At older age cats are less lean in their muscles and bones and have problems reaching far spots on their body. Overweight cats also have these problems reaching their entire body for grooming.
Tip 3 – Treating Illness
If your cat has good food, is not extremely old and may or may not be grooming, there is still a potential chance there is an underlying illness at play here. Having checked off the other boxes, it might be a good idea to go to your veterinary and check for possible illnesses. The veterinary can than advise you treatment for this underlying illness.
As such can parasites, skin infections, allergies, autoimmune diseases, diabetes, cold winters and more serious illnesses cause a lot of trouble for your cat.
Tip 4 – Reduce Weigh In A Overweight Cat?
If you got an overweight cat, it is time for the cat to lose a few pounds. The best idea is to go to the veterinary with your cat and get some advice and a diet plan on how to reduce weight. The moment your cat starts to get more lean is the moment they might be able to groom themselves again and take care of their own health.
In the meanwhile, you will have to groom your cat yourself. Make it a habit, because grooming your cat will also make sure that your cat doesn’t get too many of their hairs in their stomach. Too many hairs in their stomach causes hairballs and can even cause obstruction.
Tip 5 – Reduce The Bathing
I rarely bath any of our cats, because they can take care very well of their own coat all by themselves. If you are bathing your cat often than the real question is what the reasoning is behind it all.
If it is about your allergy against their coat, dandruff or saliva, you are better off treating your own allergies with medicine, not being around the cat and cleaning the house often. The cat is just the cat, nothing changed there. You are the one with the allergy.

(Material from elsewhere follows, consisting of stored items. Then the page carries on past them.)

Definition merge_operation (a : AuthenticatedActor) (repository id : Uuid) : O MergeOperationReadback :=
  if (repository =? 0)%N || (id =? 0)%N
  then othrow (Validation "full nonnil repository and operation UUIDs are required")
  else
    _ <<~ within (guard process_error);;
    s <<~ within read_state;;
    t <<~ within now;;
    b <<~ olift (validate_actor_locked t s a false);;
    match accounts s !! actor_login b with
    | None => othrow (Unauthenticated "account disappeared")
    | Some u =>
        let administrator := bool_decide (role u = UR_Admin) in
        _ <<~ olift (require_operation_read_access s (actor_login b) administrator repository);;
        _ <<~ operation_storage;;
        r <<~ store_readback repository id;;
        _ <<~ olift (read_source s (actor_login b) administrator (read_operation r));;
        t' <<~ within now;;
        _ <<~ olift (validate_actor_locked t' s a false);;
        _ <<~ within (guard process_error);;
        oret r
    end.

End journal.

If it is about fleas, rather treat the cat for fleas with medicine and a flea brush, than bathing them too often. Don’t use dog flea medicine on cats either as they can be fatal. If your house is flea infested, you might have to treat your house additionally, so that the anti-flea treatment can have an effect.

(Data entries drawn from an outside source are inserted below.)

(** A row is read back exactly if it is the row of an operation that agrees with itself. *)
Lemma decode_spec id row o :
  decode_operation id row = Ok o ↔ operation_id o = id ∧ row = row_of o ∧ sound o.
Proof.
  unfold decode_operation. split.
  - destruct (validate_intent _) as [[]|] eqn:Hv; [|done].
    destruct (state_of_name _) as [st|] eqn:Hst; [|done].
    destruct (marker_oid _) as [oid|] eqn:Hm; [|done].
    destruct (row_binding _ _ _) eqn:Hb; [|done]. intros [= <-]. apply row_binding_spec in Hb.
    destruct Hb as (H1 & H2 & H3 & H4 & H5 & H6 & H7 & H8). cbn in *. subst oid.
    split; [done|]. split; [|by split; cbn].
    unfold row_of. cbn. rewrite <-(state_read_name _ _ Hst), H1, H2. by destruct row.
  - intros (<- & -> & []). change (row_intent (row_of o)) with (intent o).
    change (row_state (row_of o)) with (state_name (operation_state o)).
    rewrite so_valid0, state_name_read, so_marker0.
    assert (Heq : of_row (operation_id o) (row_of o) (operation_state o) = o) by by destruct o.
    rewrite Heq, (proj2 (row_binding_spec (row_of o) o (marker o))); [done|by split_and!].
Qed.

End rows.

(** ** Running the calls *)

Section running.
Context `{R : RefEnv}.

(** Where a call that began at [c0] is. *)
Record at_op (c0 : OpCore) (s : State) (ops : gmap Uuid OperationRow) (box : gmap Uuid OutboxRow)
    (au : list RefAudit) (c : OpCore) : Prop := {
  ao_saved : saved (forge c0) → saved (forge c); ao_state : state (forge c) = s;
  ao_operations : operations c = ops; ao_outbox : outbox c = box; ao_audits : ref_audits c = au
}.

Definition owp {A} (m : O A) (Q : result A ForgeError → OpCore → Prop) (c : OpCore) : Prop :=
  Q (m c).1 (m c).2.

Definition othen {A X} (k : A → O X) (Q : result X ForgeError → OpCore → Prop) :
    result A ForgeError → OpCore → Prop :=
  λ r c, match r with Ok x => owp (k x) Q c | Err e => Q (Err e) c end.

Lemma owp_bind {A X} (m : O A) (k : A → O X) Q c : owp m (othen k Q) c → owp (obind m k) Q c.
Proof. unfold owp, othen, obind. by destruct (m c) as [[x|e] c']. Qed.

Lemma owp_mono {A} (m : O A) (Q Q' : result A ForgeError → OpCore → Prop) c :
  owp m Q c → (∀ r c', Q r c' → Q' r c') → owp m Q' c.
Proof. unfold owp. auto. Qed.

Lemma owp_ret {A} (x : A) (Q : result A ForgeError → OpCore → Prop) c : Q (Ok x) c → owp (oret x) Q c.
Proof. done. Qed.

Lemma owp_throw {A} e (Q : result A ForgeError → OpCore → Prop) c : Q (Err e) c → owp (othrow e) Q c.
Proof. done. Qed.

Lemma owp_lift {A} (r : result A ForgeError) Q c : Q r c → owp (olift r) Q c.
Proof. by destruct r. Qed.

Lemma owp_state Q c c0 s ops box au :
  at_op c0 s ops box au c → Q (Ok s) c → owp (within read_state) Q c.
Proof. intros [Hs <- <- <- <-] HQ. unfold owp, within. destruct c. exact HQ. Qed.

Lemma owp_operations Q c c0 s ops box au : at_op c0 s ops box au c → Q (Ok ops) c → owp read_operations Q c.
Proof. by intros [_ _ <- _ _]. Qed.

Lemma owp_outbox Q c c0 s ops box au : at_op c0 s ops box au c → Q (Ok box) c → owp read_outbox Q c.
Proof. by intros [_ _ _ <- _]. Qed.

Lemma owp_audits Q c c0 s ops box au : at_op c0 s ops box au c → Q (Ok au) c → owp read_audits Q c.
Proof. by intros [_ _ _ _ <-]. Qed.

Lemma owp_ask {A} (f : nat → A) Q c c0 s ops box au :
  at_op c0 s ops box au c → (∀ x c', at_op c0 s ops box au c' → Q (Ok x) c') →
  owp (within (ask f)) Q c.
Proof. intros [Hs <- <- <- <-] HQ. apply HQ. by split. Qed.

Lemma owp_guard f Q c c0 s ops box au :
  at_op c0 s ops box au c → (∀ c', at_op c0 s ops box au c' → Q (Ok tt) c') →
  (∀ e c', at_op c0 s ops box au c' → Q (Err e) c') → owp (within (guard f)) Q c.
Proof.
  intros [Hs <- <- <- <-] H1 H2. unfold owp, within, guard, bind, ask.
  destruct (f (asked (forge c))); [apply H2|apply H1]; by split.
Qed.

Lemma owp_storage Q c : Q (Ok tt) c → (∀ e, Q (Err e) c) → owp operation_storage Q c.
Proof. intros H1 H2. unfold owp, operation_storage. destruct (stored (forge c)); [done|apply H2]. Qed.

Lemma owp_commit ops' box' au' o Q c c0 s ops box au :
  at_op c0 s ops box au c →
  (∀ c', at_op c0 (or_else o s) ops' box' au' c' → Q (Ok tt) c') →
  (∀ e c', at_op c0 s ops box au c' → Q (Err e) c') → owp (tx_commit ops' box' au' o) Q c.
Proof.
  intros [Hs <- <- <- <-] H1 H2. unfold owp, tx_commit.
  destruct (journal_error _); [apply H2; by split|]. apply H1. split; try done.
  intros Hc%Hs. unfold saved in *. cbn. by destruct o, (stored (forge c)).
Qed.

End running.

Ltac ostep :=
  match goal with
  | |- othen _ _ (Ok _) _ => unfold othen; cbv beta iota
  | |- othen _ _ (Err _) _ => unfold othen; cbv beta iota
  | |- othen _ _ ?r _ => destruct r eqn:?
  | |- owp (obind _ _) _ _ => apply owp_bind
  | |- owp (oret _) _ _ => apply owp_ret
  | |- owp (othrow _) _ _ => apply owp_throw
  | |- owp (olift _) _ _ => apply owp_lift
  | H : at_op _ _ _ _ _ ?c |- owp (within read_state) _ ?c => eapply (owp_state _ c _ _ _ _ _ H)
  | H : at_op _ _ _ _ _ ?c |- owp read_operations _ ?c => eapply (owp_operations _ c _ _ _ _ _ H)
  | H : at_op _ _ _ _ _ ?c |- owp read_outbox _ ?c => eapply (owp_outbox _ c _ _ _ _ _ H)
  | H : at_op _ _ _ _ _ ?c |- owp read_audits _ ?c => eapply (owp_audits _ c _ _ _ _ _ H)
  | H : at_op _ _ _ _ _ ?c |- owp (within (ask _)) _ ?c =>
      eapply (owp_ask _ _ c _ _ _ _ _ H); clear c H; intros ? ? ?
  | H : at_op _ _ _ _ _ ?c |- owp (within now) _ ?c =>
      eapply (owp_ask _ _ c _ _ _ _ _ H); clear c H; intros ? ? ?
  | H : at_op _ _ _ _ _ ?c |- owp (within new_v4) _ ?c =>
      eapply (owp_ask _ _ c _ _ _ _ _ H); clear c H; intros ? ? ?
  | H : at_op _ _ _ _ _ ?c |- owp (within (guard _)) _ ?c =>
      eapply (owp_guard _ _ c _ _ _ _ _ H); clear c H; [intros ? ?|intros ? ? ?]
  | H : at_op _ _ _ _ _ ?c |- owp connect _ ?c =>
      eapply (owp_guard _ _ c _ _ _ _ _ H); clear c H; [intros ? ?|intros ? ? ?]
  | |- owp operation_storage _ _ => apply owp_storage; [|intros ?]
  | H : at_op _ _ _ _ _ ?c |- owp (tx_commit _ _ _ _) _ ?c =>
      eapply (owp_commit _ _ _ _ _ c _ _ _ _ _ H); clear c H; [intros ? ?|intros ? ? ?]
  | |- owp (if ?b then _ else _) _ _ => destruct b eqn:?
  | |- owp (match ?x with _ => _ end) _ _ => destruct x eqn:?
  | |- owp _ _ _ => progress (cbv zeta beta)
  end.

Section steps.
Context `{R : RefEnv}.

(** ** What one call does to the journal *)

(** A row was inserted with its audit row. *)
Record row_prepared (c : OpCore) (i : RefOperationIntent) (o : DurableRefOperation) (c' : OpCore) :
    Prop := {
  rp_none : load_by_key (operations c) (intent_repository i) (intent_key i) = Ok None;
  rp_fresh : rows_exist (λ x, (row_repository x =? intent_repository i)%N && unresolved_row x)
               (operations c) = false;
  rp_valid : validate_intent i = Ok tt;
  rp_new : ∃ t oid, dt_leb (intent_expires_at i) t = false ∧ marker_oid i = Ok oid
             ∧ o = new_operation i (operation_id o) (prepared_audit o) t oid;
  rp_rows : insert_row (operation_id o) (row_of o) (operations c) = Ok (operations c');
  rp_audit : insert_operation_audit o (prepared_audit o) "requested" (operation_prepared_at o)
               (ref_audits c) = Ok (ref_audits c');
  rp_box : outbox c' = outbox c
}.

(** The outcome of an open operation was written, with its audit row and its event. *)
Record outcome_written (c : OpCore) (repository id : Uuid) (x : RefOperationObservation)
    (o o' : DurableRefOperation) (c' : OpCore) : Prop := {
  ow_load : load_operation (operations c) repository id = Ok o;
  ow_open : outcome o = None;
  ow_new : ∃ y, o' = with_outcome o (classify o x) y ∧ outcome_observation y = x
             ∧ (is_Some (outcome_event y) ↔ classify o x = OS_Committed)
             ∧ insert_operation_audit o' (outcome_audit y)
                 (if bool_decide (classify o x = OS_Committed) then "completed" else "failed")
                 (recorded_at y) (ref_audits c) = Ok (ref_audits c')
             ∧ insert_event_of repository id o' y (operations c') (outbox c) = Ok (outbox c');
  ow_rows : update_outcome repository id o' (operations c) = Ok (operations c')
}.

(** The delivery of an event was written. *)
Record delivery_written (c : OpCore) (repository id : Uuid) (t : DateTime) (receipt : string)
    (c' : OpCore) : Prop := {
  dw_load : ∃ e, load_event (operations c) (outbox c) repository id = Ok e ∧ delivery_receipt e = None;
  dw_box : update_delivery repository id t receipt (outbox c) = Ok (outbox c');
  dw_rows : operations c' = operations c; dw_audits : ref_audits c' = ref_audits c
}.

Definition same_journal (c c' : OpCore) : Prop :=
  operations c' = operations c ∧ outbox c' = outbox c ∧ ref_audits c' = ref_audits c.

(** Nothing happened, here and in the forge. *)
Definition untouched_op (c c' : OpCore) : Prop :=
  same_journal c c' ∧ state (forge c') = state (forge c) ∧ (saved (forge c) → saved (forge c')).

Lemma at_start c : at_op c (state (forge c)) (operations c) (outbox c) (ref_audits c) c.
Proof. by split. Qed.

Lemma at_untouched c c' :
  at_op c (state (forge c)) (operations c) (outbox c) (ref_audits c) c' → untouched_op c c'.
Proof. intros []. by split_and!. Qed.

Lemma store_prepare_spec i t c0 c :
  at_op c0 (state (forge c0)) (operations c0) (outbox c0) (ref_audits c0) c →
  owp (store_prepare i t)
    (λ r c', match r with
       | Err _ => untouched_op c0 c'
       | Ok o =>
           (untouched_op c0 c'
            ∧ load_by_key (operations c0) (intent_repository i) (intent_key i) = Ok (Some o)
            ∧ intent o = i)
           ∨ (row_prepared c0 i o c' ∧ state (forge c') = state (forge c0)
              ∧ (saved (forge c0) → saved (forge c')))
       end) c.
Proof.
  intros Hc. unfold store_prepare. repeat ostep; try by apply at_untouched.
  - left. split; [by apply at_untouched|]. split; [done|]. by eapply bool_decide_eq_true_1.
  - right. match goal with H : at_op c0 _ _ _ _ c' |- _ => destruct H as [Hs Hst Hops Hbox Hau] end.
    split; [|by split]. destruct a. split; rewrite ?Hops, ?Hbox, ?Hau; try done.
    by eexists _, _.
Qed.

Lemma prepare_ref_spec i c0 c :
  at_op c0 (state (forge c0)) (operations c0) (outbox c0) (ref_audits c0) c →
  owp (prepare_ref_operation i)
    (λ r c', match r with
       | Err _ => untouched_op c0 c'
       | Ok o =>
           (untouched_op c0 c'
            ∧ load_by_key (operations c0) (intent_repository i) (intent_key i) = Ok (Some o)
            ∧ intent o = i)
           ∨ (row_prepared c0 i o c' ∧ state (forge c') = state (forge c0)
              ∧ (saved (forge c0) → saved (forge c'))
              ∧ all_admissible (state (forge c0)) (λ id, (id =? intent_repository i)%N)
                  (repositories_of i) = Ok tt)
       end) c.
Proof.
  intros Hc. unfold prepare_ref_operation. repeat ostep; try by apply at_untouched.
  - left. split; [by apply at_untouched|]. split; [done|]. by eapply bool_decide_eq_true_1.
  - match goal with H : all_admissible _ _ _ = Ok ?u |- _ => destruct u end.
    eapply owp_mono; [by eapply store_prepare_spec|]. intros [o|e] c1; cbv beta iota; [|done].
    intros [(_ & H1 & _)|(H1 & H2 & H3)]; [congruence|right]. by split_and!.
Qed.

With that I have given you 5 major tips on how to improve your cats coat and keep it healthy and shiny.
Have you experienced a non-shiny or rough coat on your cat? Please share your experiences below.
About three years ago, one of my cats, a beautiful calico named Emily, started to get a dull coat with greasy fur and flakes. She still appeared healthy and active otherwise and I was at a loss as to why her fur was not healthy looking.
Then, one day, I noticed that she had developed crusts on her ears and I took her to the vet. She was diagnosed with an autoimmune disorder called pemphigus foliaceus and was started on prednisone daily.
The crusting has cleared and she is a happy and active kitty today although she is chunky because she is on the prednisone therapy.
To keep her fur in relatively good shape, I need to groom her on a regular basis as she has some difficulty in grooming herself due to her weight gain.
Moral of the story: Always be on the lookout for an underlying medical condition when a cats fur starts to lose its lustre.